Oil Prices Crash 13% After US-Iran Ceasefire Deal Reopens Strait of Hormuz

Global oil markets tumbled sharply after a breakthrough ceasefire agreement between the United States and Iran signaled a reopening of the critical Strait of Hormuz shipping route. Investors quickly reacted as fears over supply disruptions eased, triggering a broad rally across global equities.

Brent crude dropped by roughly 13% to $94.80 per barrel. Meanwhile, US-traded oil slid more than 15% to $95.75. Despite the steep fall, prices remain significantly higher than pre-conflict levels of about $70 per barrel recorded in late February.

The decline followed confirmation of a conditional two-week ceasefire deal. The agreement requires Iran to allow safe and immediate passage through the Strait of Hormuz, a vital artery for global oil shipments. In return, the United States agreed to suspend military actions during the period.

Earlier tensions had pushed energy prices higher. Iran threatened to target vessels navigating the strait after US and Israeli airstrikes disrupted supply chains across the Middle East. As a result, oil and gas exports from the region faced severe constraints.

However, market sentiment shifted quickly after the ceasefire announcement. Asian stock markets surged in response. Japan’s Nikkei 225 jumped by 5%, while South Korea’s Kospi gained nearly 6%. Hong Kong’s Hang Seng rose 2.8%, and Australia’s ASX 200 climbed 2.7%.

At the same time, US stock futures pointed to a strong opening on Wall Street. Futures markets often signal investor expectations ahead of official trading sessions, and current indicators suggest renewed confidence.

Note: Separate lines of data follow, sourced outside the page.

Lemma object_preimage_tree o es :
  object_preimage o = Some (tree_preimage es) → (∀ t, o ≠ OTag t) →
  ∃ t, o = OTree t ∧ tree_content (tree_entries t) = tree_content es.
Proof.
  intros Hp Ht. pose proof (object_preimage_kind o _ Hp Ht) as Hk.
  destruct o as [b|t|c|t]; [|exists t|..|done].
  - by apply preimage_inj in Hk as [? _].
  - apply preimage_inj in Hk as [_ Hk]; try done. split; [done|]. by apply as_bytes_inj in Hk.
  - destruct Hk as [x Hk]. by apply preimage_inj in Hk as [? _].
Qed.

(** C6: integrity across faults. Start from a sound store (for instance the
    empty one) and run any operations while the file system fails any of them at
    any point, torn writes included: whatever a later read returns as a blob, tree
    or commit has the requested hash. *)
Theorem store_integrity ops w h w' o :
  store_ok root w → is_hash h →
  read_object root h (run_ops root ops w) = (Done (Ok o), w') →
  match o with
  | OBlob b => hash_blob (blob_data b) = h
  | OTree t => hash_tree (tree_entries t) = h
  | OCommit c => hash_commit (commit_tree_hash c) (commit_parent_hashes c) (commit_author c)
                   (commit_timestamp c) (commit_message c) = h
  | OTag t => ∃ s, to_vec (mkTag "" (tag_commit_hash t) (tag_name t) (tag_message t)) = Ok s ∧
                   hash_blob s = h
  end.
Proof.
  intros Hok Hh Hr.
  apply read_object_ok_authentic in Hr as [(p & Hp & Ho) Hoh]; [|done|by apply run_ops_ok].
  destruct o as [b|t|c|t]; simpl in *; [by simplify_eq/=..|].
  destruct (to_vec _) as [s|] eqn:Hs; simplify_eq/=. exists s. by split.
Qed.

(** Stored files are immutable: no sequence of operations, with any faults,
    changes or removes a file that already exists, so a stored object stays
    stored. *)
Theorem store_immutable ops w p d :
  fs_lookup w p = Some (File d) → fs_lookup (run_ops root ops w) p = Some (File d).
Proof.
  revert w. induction ops as [|op ops IH]; intros w Hd; [done|].
  apply IH. by apply run_op_keeps.
Qed.

(** Blob round trip. On a healthy store without faults [put_blob] succeeds,
    returns the blob's hash and keeps the store healthy, and reading that hash
    returns the data. *)
Theorem put_blob_get_blob d w :
  faults w = [] → store_wf root w → collision_free w (hash_blob d) (preimage "blob" d) →
  ∃ w', put_blob root d w = (Done (Ok (hash_blob d)), w') ∧ faults w' = [] ∧ store_wf root w' ∧
        get_blob root (hash_blob d) w' = (Done (Ok d), w').
Proof.
  intros Hf Hwf Hcol. destruct (write_object_put root (OBlob (mkBlob (hash_blob d) d)) (hash_blob d) w)
    as (w' & Hw & Hf' & Hwf' & o' & Hst & (p & Hp & Ho) & Hoh & Hor);
    [done|apply hex_encode_is_hash|done|by eexists|done|].
  exists w'. split_and!; [|done..|].
  - unfold put_blob. by rewrite (bind_ok _ _ _ _ _ Hw).
  - unfold get_blob. rewrite (bind_ok _ _ _ _ _ (read_object_stored root _ _ _ Hf' Hst Hoh)).
    destruct Hor as [->|Hst0]; [done|]. destruct (Hcol _ _ Hst0 Hp) as [Hc Hnt].
    assert (p = preimage "blob" d) as -> by (apply Hc, hex_encode_inj; rewrite <- Ho; exact Hoh).
    destruct (object_preimage_blob _ _ Hp Hnt) as (b & -> & <-). done.
Qed.

(** Tree round trip. Under the same conditions [put_tree] succeeds, and
    reading its hash returns entries with the same tree content: when entries of
    that content were already stored, in another order, those are returned. *)
Theorem put_tree_get_tree es w :
  faults w = [] → store_wf root w → collision_free w (hash_tree es) (tree_preimage es) →
  ∃ w' es', put_tree root es w = (Done (Ok (hash_tree es)), w') ∧ store_wf root w' ∧
    get_tree root (hash_tree es) w' = (Done (Ok es'), w') ∧ tree_content es' = tree_content es.
Proof.
  intros Hf Hwf Hcol. destruct (write_object_put root (OTree (mkTree (hash_tree es) es)) (hash_tree es) w)
    as (w' & Hw & Hf' & Hwf' & o' & Hst & (p & Hp & Ho) & Hoh & Hor);
    [done|apply hex_encode_is_hash|done|by eexists|done|].
  assert (∃ es', o' = OTree (mkTree (hash_tree es) es') ∧ tree_content es' = tree_content es)
    as (es' & -> & Hes).
  { destruct Hor as [->|Hst0]; [by eexists|]. destruct (Hcol _ _ Hst0 Hp) as [Hc Hnt].
    assert (p = tree_preimage es) as -> by (apply Hc, hex_encode_inj; rewrite <- Ho; exact Hoh).
    destruct (object_preimage_tree _ _ Hp Hnt) as ([th es'] & -> & Hes). simpl in *.
    exists es'. by subst. }
  exists w', es'. split_and!; [|done| |done].
  - unfold put_tree. by rewrite (bind_ok _ _ _ _ _ Hw).
  - unfold get_tree. by rewrite (bind_ok _ _ _ _ _ (read_object_stored root _ _ _ Hf' Hst Hoh)).
Qed.

(** A read of a stored object of the wrong kind is a mismatch error. *)
Lemma get_blob_other h o w :
  faults w = [] → stored root w h o → object_hash o = h → (∀ b, o ≠ OBlob b) →
  get_blob root h w =
    (Done (Err (HashMismatch h ("expected Blob, got " +:+ debug_text o))), w).
Proof.
  intros Hf Hst Ho Hn. unfold get_blob.
  rewrite (bind_ok _ _ _ _ _ (read_object_stored root _ _ _ Hf Hst Ho)).
  by destruct o as [b|t|c|t]; [destruct (Hn b)|..].
Qed.

(** Tags are not separated from blobs.  Once a tag is stored, the bytes of
    its serialisation are an unstorable blob: [put_blob] returns their hash as
    stored, and reading that hash fails with a mismatch. *)
Theorem tag_shadows_blob ch n m s w w1 h :
  faults w = [] → store_wf root w → to_vec (mkTag "" ch n m) = Ok s →
  fs_lookup w (default [] (object_file root (hash_blob s))) = None →
  put_tag root ch n m w = (Done (Ok h), w1) →
  put_blob root s w1 = (Done (Ok h), w1) ∧ ∃ e, get_blob root h w1 = (Done (Err e), w1).
Proof.
  intros Hf Hwf Hs Hn Hput. pose proof (hex_encode_is_hash (preimage "blob" s)) as Hh.
  change (hex_encode (sha256 (preimage "blob" s))) with (hash_blob s) in Hh.
  destruct (write_object_healthy root (OTag (mkTag (hash_blob s) ch n m)) (hash_blob s) w)
    as (w' & Hw & Hf' & Hst); [done..| |].
  { intros p Hp. by rewrite Hp in Hn. }
  unfold put_tag, lift_result in Hput. rewrite Hs in Hput. unfold bind at 1 in Hput. simpl in Hput.
  rewrite (bind_ok _ _ _ _ _ Hw) in Hput. unfold ret in Hput. simplify_eq.
  split; [|eexists; by apply (get_blob_other _ (OTag (mkTag (hash_blob s) ch n m)))].
  destruct (is_hash_split _ Hh) as (pre & rest & Hsp & Hp & Hr & _).
  destruct Hst as (p & t & Hpf & Ht & Hl). rewrite (object_file_hash root _ pre rest) in Hpf by done.
  injection Hpf as <-. unfold put_blob. apply bind_ok with (w' := w1) (a := tt) (m := write_object _ _ _).
  destruct (write_object root _ (hash_blob s) w1) as [out w2] eqn:Hw2.
  apply (write_object_frame root _ _ pre rest) in Hw2 as [(_ & -> & ->)|[Hno _]]; try done.
  unfold file_of in Hno. congruence.
Qed.

(** A failed write poisons its hash.  When the write of a new blob's file
    fails after the file was created, [put_blob] reports the error, but trying
    again reports success without writing anything, and the blob cannot be read:
    the half-written file is never repaired. *)
Theorem failed_write_poisons d msg w :
  faults w = [NoFault; NoFault; FailIo msg] → store_wf root w →
  fs_lookup w (default [] (object_file root (hash_blob d))) = None →
  ∃ e w1, put_blob root d w = (Done (Err e), w1) ∧ faults w1 = [] ∧
    put_blob root d w1 = (Done (Ok (hash_blob d)), w1) ∧
    ∃ e', get_blob root (hash_blob d) w1 = (Done (Err e'), w1).
Proof.
  intros Hf Hwf Hn. pose proof (hex_encode_is_hash (preimage "blob" d)) as Hh.
  change (hex_encode (sha256 (preimage "blob" d))) with (hash_blob d) in Hh.
  set (o := OBlob (mkBlob (hash_blob d) d)). destruct (to_vec_total o) as [s Hv].
  destruct (write_object_upto root o (hash_blob d) s w [NoFault; FailIo msg] [FailIo msg])
    as (path & w1 & Hof & Hf1 & Hfile & ? & ? & Hw); [by right|by right|done|done| |done|].
  { intros p Hp. by rewrite Hp in Hn. }
  assert (write_all path (deflate s) w1 = (Done (Err msg), mkWorld (files w1) [])) as Hwa.
  { unfold write_all, with_fault. by rewrite Hf1. }
  set (w2 := mkWorld (files w1) []) in *.
  assert (fs_lookup w2 (resolve path) = Some (File [])) as Hl by by apply fs_lookup_files.
  eexists _, w2. split_and!; [|done|..].
  - unfold put_blob. fold o. unfold bind. rewrite Hw. unfold map_err. by rewrite Hwa.
  - unfold put_blob. fold o. apply bind_ok with (w' := w2) (a := tt) (m := write_object _ _ _).
    by apply write_object_exists with (p := resolve path); [done|rewrite Hl; eauto].
  - by eapply read_empty_file.
Qed.
(** [get_blob] panics exactly on a hash that [split_at(2)] cannot cut (shorter
    than two bytes, or with a character across the cut), which a peer may request;
    every other failure is an error value. *)
Theorem get_blob_panics_iff h w :
  (∃ why, (get_blob root h w).1 = Panic why) ↔ split_at_2 h = None.
Proof.
  unfold get_blob, read_object, object_path. destruct (split_at_2 h) as [[pre rest]|]; simpl.
  - split; [|done]. intros [why Hw]. revert Hw. unfold bind at 2. simpl. unfold bind at 1.
    destruct (path_exists _ w); simpl; [|done]. unfold bind, map_err, lift_result, ret, raise.
    pose proof (fs_read_no_panic (join (join root pre) rest) w) as Hnp.
    destruct (fs_read _ w) as [[[d|e]|s] w1]; simpl in *; [|done|by destruct (Hnp s)].
    repeat case_match; by intros; simplify_eq/=.
  - split; [done|]. intros _. by eexists.
Qed.

(** A hash can name any file.  Nothing checks the text of a hash, which may come from a
    peer: when it goes on with an absolute path after its first two bytes, that path is
    read wherever the store is, and a blob encoded there under this text is returned. *)
Theorem hash_names_any_file a b path d s w :
  let h := String a (String b path) in
  is_absolute path = true → faults w = [] → to_vec (OBlob (mkBlob h d)) = Ok s →
  fs_lookup w (resolve path) = Some (File (deflate s)) → get_blob root h w = (Done (Ok d), w).
Proof.
  intros h Habs Hf Hs Hl. assert (object_file root h = Some (resolve path)) as Hof.
  { unfold object_file, h, split_at_2. destruct path as [|c path]; [done|]. simpl in Habs.
    assert (is_char_boundary_2 (String c path) = true) as ->.
    { case_bool_decide; by subst. }
    f_equal. f_equal. unfold join at 1. simpl. by rewrite Habs. }
  unfold get_blob. by rewrite (bind_ok _ _ _ _ _ (read_object_stored root h (OBlob (mkBlob h d)) w Hf
    (ex_intro _ _ (ex_intro _ s (conj Hof (conj Hs Hl)))) eq_refl)).
Qed.
End properties.

(** ** Concrete runs *)

Module Demo.
Definition object_json : SerdeJson Object := countable_json Object.
Definition tag_json : SerdeJson Tag := countable_json Tag.
Definition zone : TimeText := {| format_epoch_zone _ := "0 +0000" |}.
Definition debug : DebugText Object := {| debug_text _ := "Object" |}.
Definition data : bytes := as_bytes "hello".
Definition fresh (fs : list fault) : World := mkWorld ∅ fs.
End Demo.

The ceasefire terms were outlined in a high-stakes diplomatic exchange. The US administration confirmed a temporary halt to military operations, contingent on Iran guaranteeing safe maritime access. Iranian officials responded by stating that compliance would depend on a full cessation of attacks.

Analysts believe economic pressure played a major role in pushing both sides toward negotiation. Rising energy costs had already strained global markets. Experts warn that further escalation could have triggered even higher prices and deeper economic instability.

Shipping activity in the Strait of Hormuz has already shown early signs of recovery. Although vessel traffic remains below normal levels, more tankers are expected to resume operations in the coming days. Several Asian nations had previously secured limited passage for their ships during the crisis.

Still, full recovery may take time. Energy analysts caution that infrastructure damage across the region could delay production normalization. Repairs may take months, while some estimates suggest long-term rebuilding could stretch into years.

Recent attacks on key facilities, including Qatar’s Ras Laffan industrial hub, significantly reduced global liquefied natural gas output. The damage has cut export capacity and highlighted the vulnerability of critical energy infrastructure.

Asian economies have felt the impact most severely. Many countries depend heavily on Middle Eastern energy imports. Governments across the region have introduced emergency measures to manage fuel shortages and rising costs.

In the Philippines, authorities declared a national energy emergency after fuel prices surged dramatically. Airlines across Asia also responded by raising ticket prices and reducing flight schedules due to escalating jet fuel costs.

Despite the current relief, uncertainty remains. Experts stress that oil markets will stabilize only if the ceasefire evolves into a lasting peace agreement. Until then, volatility is expected to persist across global energy markets.